VOILE - CAMMAS ET RAVUSSIN
Franck Cammas: «On a chaviré en dix secondes»

Keystone
«Groupama 3» s'est retourné dans des creux de 6 mètres. Franck Cammas et ses camarades ont eu la chance de pouvoir être sauvés, mais ce chavirage est évidemment une très grosse déception pour eux.
Dans la course autour du monde en équipage, «Groupama 3» a chaviré au large de la Nouvelle-Zélande suite à la rupture du flotteur bâbord. Les dix hommes ont été rapidement hélitreuillés et rapatriés à Dunedin (île du sud).
Jean-Guy Python
Le Matin
Positionné à 140 km à l'est du port de Dunedin, en Nouvelle-Zélande, «Groupama 3» naviguait depuis peu dans l'océan Pacifique. Il comptabilisait alors une journée d'avance sur le temps de Bruno Peyron, détenteur du Trophée Jules-Verne. C'est lundi matin, à 0 h 43 (heure suisse), que Franck Cammas, a prévenu son équipe à terre du chavirage de son maxi trimaran. Joint hier au téléphone et terriblement déçu, Franck explique les circonstances du chavirage.
Où êtes vous maintenant?
Nous sommes à Dunedin, dans l'île sud de la Nouvelle-Zélande, où trois hélicoptères nous ont ramenés. On nous a logés dans un collège catholique et les gens d'ici nous ont très bien accueillis. On nous a même fourni des habits du secours catholique pour pouvoir circuler en ville.
Que faisiez-vous au moment ou le bateau s'est retourné?
J'étais à l'intérieur en période de repos. Il y a eu des cris sur le pont. On empanne! On empanne! J'ai d'abord pensé à un démâtage. Je suis sorti tout de suite. C'était Franck Proffit qui barrait. Il y avait trois ou quatre personnes sur le pont qui nous ont dit de rester à l'intérieur et tout le monde a couru se réfugier dans la coque centrale. Le flotteur sous le vent s'est rompu et le trimaran a chaviré en dix secondes. En quatre heures, les hélicoptères étaient sur zone. Le sauvetage a été musclé. En raison de l'état de la mer, il y avait 6 mètres de creux, les hélicoptères ne pouvaient pas nous prendre sur le bateau. Chacun vêtu de sa combinaison de survie a sauté à l'eau pour rejoindre un plongeur qui nous attendait dans l'eau à une quinzaine de mètres du trimaran. Ils nous ont hélitreuillés un par un.
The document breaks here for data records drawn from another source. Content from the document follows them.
(* ===== verification/DfiFacts.v ===== *)
(** * Properties of the DFI side

    What reaches the DRAM for an instruction, when the DFI changes hands, and
    what the scratchpad holds after a sequence of reads.  The last section
    composes executor, switch and DFI executor cycle by cycle. *)

From S2P Require Import Prelude Isa Executor Dfi.
Import Decoder.

(** ** Commands on the DFI *)
Section commands.
Context {M : Migen} (cfg : pe_cfg) (Hranks : 1 ≤ nranks cfg).

Lemma all_ranks_nonzero : all_ranks cfg ≠ 0.
Proof using Hranks.
  unfold all_ranks. rewrite Z.ones_equiv.
  assert (2 ^ 1 ≤ 2 ^ nranks cfg) by (apply Z.pow_le_mono_r; lia). lia.
Qed.

Lemma all_ranks_testbit r : 0 ≤ r < nranks cfg → Z.testbit (all_ranks cfg) r = true.
Proof. intros. unfold all_ranks. by apply Z.ones_spec_low. Qed.

Lemma decode_op_bound w : 0 ≤ op_code (pe_decode cfg w) < 8.
Proof. apply (slice_bound w 0 OP_CODE). done. Qed.

(** The strobes of a decoded word identify the op code. *)
Lemma strobes_ref w :
  let d := pe_decode cfg w in
  cas d && ras d && negb (we d) = (op_code d =? op_value REF).
Proof.
  cbv zeta. pose proof (decode_op_bound w) as Hb.
  unfold pe_decode, decode in *. cbn [cas ras we op_code] in *.
  generalize dependent (slice w 0 OP_CODE). intros op Hb.
  assert (op = 0 ∨ op = 1 ∨ op = 2 ∨ op = 3 ∨ op = 4 ∨ op = 5 ∨ op = 6 ∨ op = 7) as Hop by lia.
  by repeat destruct Hop as [->|Hop]; [..|rewrite Hop].
Qed.

(** Which ranks a command reaches. *)
Lemma rank_selected o i p w r :
  instr o = pe_decode cfg w → ((rankbits cfg =? 0) = true → nranks cfg = 1) → 0 ≤ r < nranks cfg →
  0 ≤ dfi_rank (instr o) →
  negb (Z.testbit (cs_n (phase_next cfg o i p)) r) =
    (phase o =? i) && exec o
    && ((op_code (instr o) =? op_value REF)
        || negb (op_code (instr o) =? op_value NOOP)
           && ((rankbits cfg =? 0) || (dfi_rank (instr o) =? r))).
Proof using Hranks.
  intros Hw Hone Hr Hd. unfold phase_next.
  destruct ((phase o =? i) && exec o) eqn:Hsel; cbn [cs_n andb].
  2: { by rewrite all_ranks_testbit. }
  destruct (op_code (instr o) =? op_value NOOP) eqn:Hnoop.
  { apply Z.eqb_eq in Hnoop. rewrite Hnoop, all_ranks_testbit by done. done. }
  destruct (op_code (instr o) =? op_value REF); [by rewrite Z.bits_0|]. cbn [orb andb negb].
  unfold trunc, rank_decoder_o. rewrite Z.mod_pow2_bits_low, Z.lnot_spec, negb_involutive by lia.
  unfold trunc. rewrite Z.mod_pow2_bits_low by lia.
  destruct (Z.eqb_spec (rankbits cfg) 0) as [Hz|Hz]; cbn [orb].
  - rewrite onehot_spec, Z.pow2_bits_eqb by lia. apply Z.eqb_eq. lia.
  - by rewrite onehot_spec, Z.pow2_bits_eqb by lia.
Qed.

(** The refresh counter sees exactly the REF commands on phase 0. *)
Lemma ref_detected_phase o i p w :
  instr o = pe_decode cfg w →
  ref_detected false (phase_next cfg o i p) =
    (phase o =? i) && exec o && (op_code (instr o) =? op_value REF).
Proof using Hranks.
  intros Hw. unfold phase_next, ref_detected.
  destruct ((phase o =? i) && exec o); cbn [cs_n cas_n ras_n we_n andb].
  2: { pose proof all_ranks_nonzero as Hz%Z.eqb_neq. by rewrite Hz. }
  rewrite !negb_involutive, Hw. pose proof (strobes_ref w) as Hs. cbv zeta in Hs.
  destruct (op_code (pe_decode cfg w) =? op_value REF) eqn:Hop.
  - apply Z.eqb_eq in Hop. rewrite Hop. exact Hs.
  - by destruct (cas _), (ras _), (we _); simpl in *; rewrite ?andb_false_r.
Qed.
End commands.

(** ** The switch *)
Section switch.
Context (with_refresh ddr5 : bool).
Abbreviation cycle := (DFISwitch_cycle with_refresh ddr5).
Abbreviation run := (DFISwitch_run with_refresh ddr5).
(** The local [extract] of [_decode]. *)
Definition extract (value width offset : Z) : Z :=
  let mask := 2 ^ width - 1 in
  Z.shiftr (Z.land value (Z.shiftl mask offset)) offset.

Definition _decode (c : DRAMAddressConverter) (address : Z) : Z * Z * Z :=
  let row := extract address (rowbits c) (bankbits c + colbits c) in
  let bank := extract address (bankbits c) (colbits c) in
  let col := extract address (colbits c) 0 in
  (bank, row, col).

Definition decode_bus (c : DRAMAddressConverter) (address base bus_width : Z) : result (Z * Z * Z) :=
  let address := address - base in
  s ← _get_bus_shift c bus_width;
  let shift := -1 * s in
  Ok (_decode c (if 0 <? shift then Z.shiftl address shift else Z.shiftr address (- shift))).

Definition decode_dma (c : DRAMAddressConverter) (address : Z) : Z * Z * Z :=
  _decode c (Z.shiftl address (address_align c)).

(** [min] and [max] of a non-empty list. *)
Definition py_min (l : list Z) : result Z :=
  match l with [] => Raise ValueError | x :: l' => Ok (foldl Z.min x l') end.
Definition py_max (l : list Z) : result Z :=
  match l with [] => Raise ValueError | x :: l' => Ok (foldl Z.max x l') end.

(** The defaults of [encode_bus]. *)
Definition default_base : Z := 1073741824.   (* 0x40000000 *)
Definition default_bus_width : Z := 32.

(** [get_range_from_rows]: offset from the start of the main memory, and size.
    [main_base] and [main_size] are [wb.mems.main_ram]. *)
Definition get_range_from_rows (conv : DRAMAddressConverter) (main_base main_size geom_rowbits : Z)
    (row_nums : list Z) : result (Z * Z) :=
  min_row ← py_min row_nums;
  m ← py_max row_nums;
  let max_row := m + 1 in
  start ← encode_bus conv 0 min_row 0 default_base default_bus_width;
  e ← (if max_row <? 2 ^ geom_rowbits
       then encode_bus conv 0 max_row 0 default_base default_bus_width
       else Ok (main_base + main_size));
  Ok (start - main_base, e - start).
End converter.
Et maintenant qu'est-ce qui domine comme sentiment?
C'est une grosse déception, c'est surtout l'état du bateau qui me navre. On a eu de la chance que ça arrive tout près de la Nouvelle-Zélande et pas dans les 50es hurlants. Mais c'est une énorme frustration de ne pas voir le cap Horn.
Les dix hommes d'équipage dont le Vaudois Stève Ravussin vont mettre désormais tout en oeuvre pour récupérer «Groupama 3» dès que les conditions sur zone s'amélioreront.